Optionally, the building module 503 is further configured to:

constructing a keyword strategy based on the model keywords;

Optionally, the building module 503 is further configured to:

In addition, the specific implementation of the fault locating device according to the present invention is described in detail in the fault locating method described above, and thus the description thereof will not be repeated here.

Fig. 6 illustrates an exemplary system architecture 600 in which the fault locating method or fault locating device of an embodiment of the present invention may be applied.

As shown in fig. 6, the system architecture 600 may include terminal devices 601, 602, 603, a network 604, and a server 605. The network 604 is used as a medium to provide communication links between the terminal devices 601, 602, 603 and the server 605. The network 604 may include various connection types, such as wired, wireless communication links, or fiber optic cables, among others.

A user may interact with the server 605 via the network 604 using the terminal devices 601, 602, 603 to receive or send messages, etc. Various communication client applications such as shopping class applications, web browser applications, search class applications, instant messaging tools, mailbox clients, social platform software, etc. (by way of example only) may be installed on the terminal devices 601, 602, 603.

The terminal devices 601, 602, 603 may be various electronic devices having a display screen and supporting web browsing, including but not limited to smartphones, tablets, laptop and desktop computers, and the like.

The server 605 may be a server providing various services, such as a background management server (by way of example only) providing support for shopping-type websites browsed by users using terminal devices 601, 602, 603. The background management server can analyze and other data such as the received article information inquiry request and feed back the processing result to the terminal equipment.

It should be noted that, the fault locating method provided by the embodiment of the present invention is generally executed by the server 605, and accordingly, the fault locating device is generally disposed in the server 605.

It should be understood that the number of terminal devices, networks and servers in fig. 6 is merely illustrative. There may be any number of terminal devices, networks, and servers, as desired for implementation.

Referring now to FIG. 7, there is illustrated a schematic diagram of a computer system 700 suitable for use in implementing an embodiment of the present invention. The terminal device shown in fig. 7 is only an example, and should not impose any limitation on the functions and the scope of use of the embodiment of the present invention.

As shown in fig. 7, the computer system 700 includes a Central Processing Unit (CPU) 701, which can perform various appropriate actions and processes according to a program stored in a Read Only Memory (ROM) 702 or a program loaded from a storage section 708 into a Random Access Memory (RAM) 703. In the RAM703, various programs and data required for the operation of the system 700 are also stored. The CPU 701, ROM 702, and RAM703 are connected to each other through a bus 704. An input/output (I/O) interface 705 is also connected to bus 704.

The following components are connected to the I/O interface 705: an input section 706 including a keyboard, a mouse, and the like; an output portion 707 including a Cathode Ray Tube (CRT), a Liquid Crystal Display (LCD), and the like, a speaker, and the like; a storage section 708 including a hard disk or the like; and a communication section 709 including a network interface card such as a LAN card, a modem, or the like.

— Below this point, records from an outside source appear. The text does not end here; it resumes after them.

Lemma automatic_mode_keeps_value_witness :
  let auto := MkColorSetting K4A_COLOR_CONTROL_MODE_AUTO 4500 in
  let manual := MkColorSetting K4A_COLOR_CONTROL_MODE_MANUAL 4500 in
  let w := simWorld (simHardware false false [])
                    (defaultDeviceConfiguration simExternals) true false in
  snd (showWhiteBalance slidersDragged manual)
  = MkColorSetting K4A_COLOR_CONTROL_MODE_MANUAL 5000
  /\ snd (showWhiteBalance slidersDragged auto) = auto
  /\ snd (showExposureTime slidersDragged auto) = auto
  /\ calls simExternals
       (m_device simExternals
          (snd (ShowColorControl simExternals K4A_COLOR_CONTROL_WHITEBALANCE
                  (showWhiteBalance slidersDragged) auto w)))
     = [CallSetColorControl K4A_COLOR_CONTROL_WHITEBALANCE
          K4A_COLOR_CONTROL_MODE_MANUAL 4500;
        CallGetColorControl K4A_COLOR_CONTROL_WHITEBALANCE].
Proof.
  intros auto manual w. split; [reflexivity | ].
  destruct (automatic_mode_keeps_value simExternals slidersDragged auto w
              eq_refl)
    as ((Hexposure & _) & (Hbalance & _) & _ & Hcalls).
  split; [exact Hbalance | split; [exact Hexposure | exact Hcalls] ].
Defined.

(* ================================================================== *)
(** ** What the widgets leave alone *)

Section IgnoreFacts.

Variable ext : K4AExternals.
Variable A : Type.
Variable proj : World ext -> A.

Local Abbreviation World := (World ext).

Hypothesis Hdevice : ignores (set_m_device ext) proj.
Hypothesis Herrors : ignores (set_errorStatus ext) proj.

Lemma proj_pushError msg (w : World) : proj (pushError ext msg w) = proj w.
Proof. apply Herrors. Qed.

Lemma proj_ReadColorSetting command e (w : World) :
  proj (snd (ReadColorSetting ext command e w)) = proj w.
Proof.
  rewrite ReadColorSetting_eq. cbn [snd]. rewrite Herrors, Hdevice.
  reflexivity.
Qed.

Lemma proj_ApplyColorSetting command e (w : World) :
  proj (snd (ApplyColorSetting ext command e w)) = proj w.
Proof.
  rewrite ApplyColorSetting_eq. cbn [snd]. rewrite Herrors, Hdevice.
  reflexivity.
Qed.

Lemma proj_StartCameras (w : World) :
  proj (snd (StartCameras ext w)) = proj w.
Proof.
  unfold StartCameras, pushError.
  destruct (Device_CamerasAreStarted ext (m_device ext w)); [reflexivity | ].
  destruct (Device_StartCameras ext _ _) as [r d].
  destruct (negb (result_eqb r K4A_RESULT_SUCCEEDED)); cbn [snd];
    rewrite ?Herrors, Hdevice; reflexivity.
Qed.

Lemma proj_StartImu (w : World) : proj (snd (StartImu ext w)) = proj w.
Proof.
  unfold StartImu, pushError.
  destruct (Device_ImuIsStarted ext (m_device ext w)); [reflexivity | ].
  destruct (Device_StartImu ext _) as [r d].
  destruct (negb (result_eqb r K4A_RESULT_SUCCEEDED)); cbn [snd];
    rewrite ?Herrors, Hdevice; reflexivity.
Qed.

Hypothesis Hcache : ignores (set_m_colorSettingsCache ext) proj.

Lemma proj_onCacheEntry entry f (w : World) :
  (forall e w0, proj (snd (f e w0)) = proj w0) ->
  proj (onCacheEntry ext entry f w) = proj w.
Proof.
  intros Hf. unfold onCacheEntry.
  specialize (Hf (entry_get entry (m_colorSettingsCache ext w)) w).
  destruct (f (entry_get entry (m_colorSettingsCache ext w)) w) as [e w'].
  rewrite Hcache. exact Hf.
Qed.

Lemma proj_ShowColorControl command showControl e (w : World) :
  proj (snd (ShowColorControl ext command showControl e w)) = proj w.
Proof.
  unfold ShowColorControl. destruct (showControl e) as [[ | | ] e'];
    [reflexivity | apply proj_ApplyColorSetting ..].
Qed.

Lemma proj_ApplyDefaultColorSettings (w : World) :
  proj (ApplyDefaultColorSettings ext w) = proj w.
Proof.
  unfold ApplyDefaultColorSettings, assignCacheEntry.
  repeat (rewrite proj_onCacheEntry by (intros; apply proj_ApplyColorSetting);
          rewrite Hcache).
  reflexivity.
Qed.

Lemma proj_ShowColorControlsNode io (w : World) :
  proj (ShowColorControlsNode ext io w) = proj w.
Proof.
  unfold ShowColorControlsNode, ShowColorControls.
  destruct (TreeNode io "Color Controls" None); [ | reflexivity ].
  destruct (Button io "Reset to default##RGB");
    rewrite ?proj_ApplyDefaultColorSettings;
    repeat (rewrite proj_onCacheEntry
             by (intros; apply proj_ShowColorControl));
    reflexivity.
Qed.

Hypothesis Hpending : ignores (set_m_pendingDeviceConfiguration ext) proj.

Lemma proj_onPending edit (w : World) : proj (onPending ext edit w) = proj w.
Proof. apply Hpending. Qed.

Hypothesis HsyncIn : ignores (set_m_syncInConnected ext) proj.
Hypothesis HsyncOut : ignores (set_m_syncOutConnected ext) proj.

Lemma proj_RefreshSyncCableStatus (w : World) :
  proj (RefreshSyncCableStatus ext w) = proj w.
Proof.
  unfold RefreshSyncCableStatus, pushError.
  destruct (Device_GetSyncCablesConnected ext _ _ _) as [[r [i o]] d].
  destruct (negb (result_eqb r K4A_RESULT_SUCCEEDED));
    rewrite ?Herrors, HsyncOut, HsyncIn, Hdevice; reflexivity.
Qed.

Lemma proj_ShowExternalSync io b (w : World) :
  proj (ShowExternalSync ext io b w) = proj w.
Proof.
  unfold ShowExternalSync.
  destruct (TreeNode io "External Sync" _); [ | reflexivity ]. cbv zeta.
  rewrite Hpending.
  destruct (Button io "Refresh");
    [apply proj_RefreshSyncCableStatus | reflexivity].
Qed.

Lemma proj_before_settings io b (w : World) :
  proj (ShowExternalSync ext io b
          (onPending ext (fun _ => ShowInternalSync io b)
             (onPending ext
                (fun w => ShowSensorToggles io b (haveMicrophone ext w))
                (onPending ext (fun _ => ShowFramerate io b)
                   (ShowColorControlsNode ext io
                      (onPending ext
                         (fun w => ShowColorCamera io b (m_firstRun ext w))
                         (onPending ext
                            (fun w => ShowDepthCamera io b (m_firstRun ext w))
                            w)))))))
  = proj w.
Proof.
  rewrite proj_ShowExternalSync, !proj_onPending, proj_ShowColorControlsNode,
    !proj_onPending.
  reflexivity.
Qed.

End IgnoreFacts.

Section IgnoreStartStop.

Variable ext : K4AExternals.
Variable A : Type.
Variable proj : World ext -> A.

Local Abbreviation World := (World ext).

Hypothesis Hdevice : ignores (set_m_device ext) proj.
Hypothesis Herrors : ignores (set_errorStatus ext) proj.
Hypothesis Hwindows : ignores (set_windows ext) proj.
Hypothesis Hmic : ignores (set_m_microphone ext) proj.
Hypothesis Hview : ignores (set_m_currentViewType ext) proj.
Hypothesis Hpaused : ignores (set_m_paused ext) proj.

Lemma proj_StopMicrophone (w : World) :
  proj (StopMicrophone ext w) = proj w.
Proof.
  unfold StopMicrophone. destruct (m_microphone ext w);
    [apply Hmic | reflexivity].
Qed.

Lemma proj_Stop (w : World) : proj (Stop ext w) = proj w.
Proof.
  unfold Stop, pushWindowEvent.
  rewrite proj_StopMicrophone, !Hdevice, Hwindows. reflexivity.
Qed.

Lemma proj_SetViewType viewType (w : World) :
  proj (SetViewType ext viewType w) = proj w.
Proof.
  unfold SetViewType, pushWindowEvent, pushError. destruct viewType.
  - destruct (EnableMicrophone _); [destruct (m_microphone ext _) | ];
      rewrite Hview, Hwindows, ?Hmic, Hwindows; reflexivity.
  - destruct (Device_GetCalibrationTransformData ext _ _ _) as [r d].
    destruct (negb (result_eqb r K4A_RESULT_SUCCEEDED));
      rewrite ?Hview, ?Hwindows, ?Herrors, Hdevice, Hwindows; reflexivity.
Qed.

Lemma proj_StartMicrophone (w : World) :
  proj (snd (StartMicrophone ext w)) = proj w.
Proof.
  unfold StartMicrophone, pushError.
  destruct (m_microphone ext w) as [mic|]; [ | apply Herrors ].
  destruct (Mic_IsStarted ext mic); [reflexivity | ].
  destruct (Mic_Start ext mic) as [r mic'].
  destruct (negb (r =? SoundIoErrorNone)); cbn [snd];
    rewrite ?Herrors, Hmic; reflexivity.
Qed.

Lemma proj_Start (w : World) : proj (Start ext w) = proj w.
Proof.
  unfold Start. rewrite Hpaused, proj_SetViewType.
  repeat match goal with
         | |- context [if ?c then _ else _] => destruct c
         end;
    rewrite ?proj_StartMicrophone by assumption;
    rewrite ?(proj_StartImu ext A proj Hdevice Herrors);
    rewrite ?(proj_StartCameras ext A proj Hdevice Herrors);
    reflexivity.
Qed.

Lemma proj_ShowStartStop io b (w : World) :
  proj (ShowStartStop ext io b w) = proj w.
Proof.
  unfold ShowStartStop. destruct (negb b).
  - destruct (K4AButton io "Start" _); [apply proj_Start | reflexivity].
  - cbv zeta.
    destruct (ShowModeSelector ext io _ true _) as [viewType change].
    assert (E : proj (match change with
                      | Some t =>
                          SetViewType ext t
                            (set_m_currentViewType ext viewType
                               (if K4AButton io "Stop" true
                                then Stop ext w else w))
                      | None =>
                          set_m_currentViewType ext viewType
                            (if K4AButton io "Stop" true
                             then Stop ext w else w)
                      end) = proj w).
    { destruct change; rewrite ?proj_SetViewType, Hview;
        destruct (K4AButton io "Stop" true);
        rewrite ?proj_Stop; reflexivity. }
    repeat match goal with
           | |- context [if ?c then _ else _] =>
               lazymatch c with
               | K4AButton _ _ _ => fail
               | _ => destruct c
               end
           end;
      rewrite ?Hpaused; exact E.
Qed.

Hypothesis HfirstRun : ignores (set_m_firstRun ext) proj.

Lemma proj_ShowControls_after_configuration io b (w : World) :
  proj (ShowControls ext io b w) = proj (ShowConfiguration ext io b w).
Proof.
  unfold ShowControls. cbv zeta. rewrite HfirstRun.
  apply proj_ShowStartStop.
Qed.

End IgnoreStartStop.

Section IgnorePolling.

Variable ext : K4AExternals.
Variable A : Type.
Variable proj : World ext -> A.

Local Abbreviation World := (World ext).

Hypothesis Hdevice : ignores (set_m_device ext) proj.
Hypothesis Herrors : ignores (set_errorStatus ext) proj.
Hypothesis Hmic : ignores (set_m_microphone ext) proj.
Hypothesis HcameraCounter : ignores (set_m_cameraTimeoutCounter ext) proj.
Hypothesis HimuCounter : ignores (set_m_imuTimeoutCounter ext) proj.
Hypothesis HcameraSource : ignores (set_m_cameraDataSource ext) proj.
Hypothesis HimuSource : ignores (set_m_imuDataSource ext) proj.

Lemma proj_PollDevice (w : World) : proj (PollDevice ext w) = proj w.
Proof.
  unfold PollDevice, checkMicrophone, pollCameras, pollImu, pushError.
  cbv zeta.
  repeat match goal with
         | |- context [match m_microphone ext ?x with _ => _ end] =>
             destruct (m_microphone ext x)
         | |- context [if ?c then _ else _] => destruct c
         end;
    rewrite ?(proj_StopMicrophone ext A proj Hmic), ?Herrors,
      ?HimuSource, ?HimuCounter, ?Hdevice, ?Herrors,
      ?HcameraSource, ?HcameraCounter, ?Hdevice;
    reflexivity.
Qed.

The communication section 709 performs communication processing via a network such as the internet. The drive 710 is also connected to the I/O interface 705 as needed. A removable medium 711 such as a magnetic disk, an optical disk, a magneto-optical disk, a semiconductor memory, or the like is mounted on the drive 710 as necessary, so that a computer program read therefrom is mounted into the storage section 708 as necessary.

In particular, according to embodiments of the present disclosure, the processes described above with reference to flowcharts may be implemented as computer software programs. For example, embodiments of the present disclosure include a computer program comprising a computer program embodied on a computer readable medium, the computer program comprising program code for performing the method shown in the flow chart. In such an embodiment, the computer program may be downloaded and installed from a network via the communication portion 709, and/or installed from the removable medium 711. The above-described functions defined in the system of the present invention are performed when the computer program is executed by a Central Processing Unit (CPU) 701.

The computer readable medium shown in the present invention may be a computer readable signal medium or a computer readable storage medium, or any combination of the two. The computer readable storage medium can be, for example, but not limited to, an electronic, magnetic, optical, electromagnetic, infrared, or semiconductor system, apparatus, or device, or a combination of any of the foregoing. More specific examples of the computer-readable storage medium may include, but are not limited to: an electrical connection having one or more wires, a portable computer diskette, a hard disk, a Random Access Memory (RAM), a read-only memory (ROM), an erasable programmable read-only memory (EPROM or flash memory), an optical fiber, a portable compact disc read-only memory (CD-ROM), an optical storage device, a magnetic storage device, or any suitable combination of the foregoing. In the context of this document, a computer readable storage medium may be any tangible medium that can contain, or store a program for use by or in connection with an instruction execution system, apparatus, or device. In the present invention, however, the computer-readable signal medium may include a data signal propagated in baseband or as part of a carrier wave, with the computer-readable program code embodied therein. Such a propagated data signal may take any of a variety of forms, including, but not limited to, electro-magnetic, optical, or any suitable combination of the foregoing. A computer readable signal medium may also be any computer readable medium that is not a computer readable storage medium and that can communicate, propagate, or transport a program for use by or in connection with an instruction execution system, apparatus, or device. Program code embodied on a computer readable medium may be transmitted using any appropriate medium, including but not limited to: wireless, wire, fiber optic cable, RF, etc., or any suitable combination of the foregoing.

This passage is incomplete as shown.